> **Stored items**
___

Lemma persistStatus_wf d w :
  (forall v, us_latest d = Some v -> known v) -> (forall v, calls_for d v -> toasted v) ->
  wf w -> wf (persistStatus d w).
Proof.
  intros Hk Ht []. apply notify_wf; [done|]. split; cbn; eauto.
Qed.

#[export] Instance oss_wf_holds : HoldsOn known toasted live wf.
Proof.
  split.
  - apply upd_wf.
  - apply target_wf.
  - apply send_wf.
  - apply flash_wf.
  - intros d w []. by apply persistStatus_wf.
  - intros w []. split; cbn; eauto; unfold clearUpdateTarget; destruct (st_readable _) eqn:Er; cbn; eauto; done.
  - intros v w Hv []. split; cbn; eauto; unfold writeUpdateTarget; destruct (st_writable _); cbn; eauto.
    by intros x [= <-].
  - intros id w []. split; cbn; eauto. intros i g v Hi%om_elem_delete. destruct Hi as [Hi _]. eauto.
  - intros t now w Hw. cbn [oss_step]. unfold due.
    destruct (oh_flash (ow_hook w)) as [d|] eqn:Ef; [|done]. destruct (d <=? now); [|done].
    destruct Hw. unfold flashing in *. rewrite Ef in *.
    destruct (oh_cancelled _); split; cbn; eauto; try lia; intros; lia || (specialize (wf_idle0 ltac:(done)); lia).
  - intros w v [] [H|[H|[H|(i & f & H & Hf)]]]; eauto.
Qed.

Lemma unmount_wf t w : wf w -> wf (oss_step t w OuUnmount).
Proof. intros []. by split. Qed.
End wf.

(** ** Runs *)

Section runs.
Context (t : jstr -> list (jstr * Json) -> jstr).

___

> **Description of the task**
Every record should be retyped so that it matches the original exactly.

> **Completed exercise**
Lemma persistStatus_wf d w :
  (forall v, us_latest d = Some v -> known v) -> (forall v, calls_for d v -> toasted v) ->
  wf w -> wf (persistStatus d w).
Proof.
  intros Hk Ht []. apply notify_wf; [done|]. split; cbn; eauto.
Qed.

#[export] Instance oss_wf_holds : HoldsOn known toasted live wf.
Proof.
  split.
  - apply upd_wf.
  - apply target_wf.
  - apply send_wf.
  - apply flash_wf.
  - intros d w []. by apply persistStatus_wf.
  - intros w []. split; cbn; eauto; unfold clearUpdateTarget; destruct (st_readable _) eqn:Er; cbn; eauto; done.
  - intros v w Hv []. split; cbn; eauto; unfold writeUpdateTarget; destruct (st_writable _); cbn; eauto.
    by intros x [= <-].
  - intros id w []. split; cbn; eauto. intros i g v Hi%om_elem_delete. destruct Hi as [Hi _]. eauto.
  - intros t now w Hw. cbn [oss_step]. unfold due.
    destruct (oh_flash (ow_hook w)) as [d|] eqn:Ef; [|done]. destruct (d <=? now); [|done].
    destruct Hw. unfold flashing in *. rewrite Ef in *.
    destruct (oh_cancelled _); split; cbn; eauto; try lia; intros; lia || (specialize (wf_idle0 ltac:(done)); lia).
  - intros w v [] [H|[H|[H|(i & f & H & Hf)]]]; eauto.
Qed.

Lemma unmount_wf t w : wf w -> wf (oss_step t w OuUnmount).
Proof. intros []. by split. Qed.
End wf.

(** ** Runs *)

Section runs.
Context (t : jstr -> list (jstr * Json) -> jstr).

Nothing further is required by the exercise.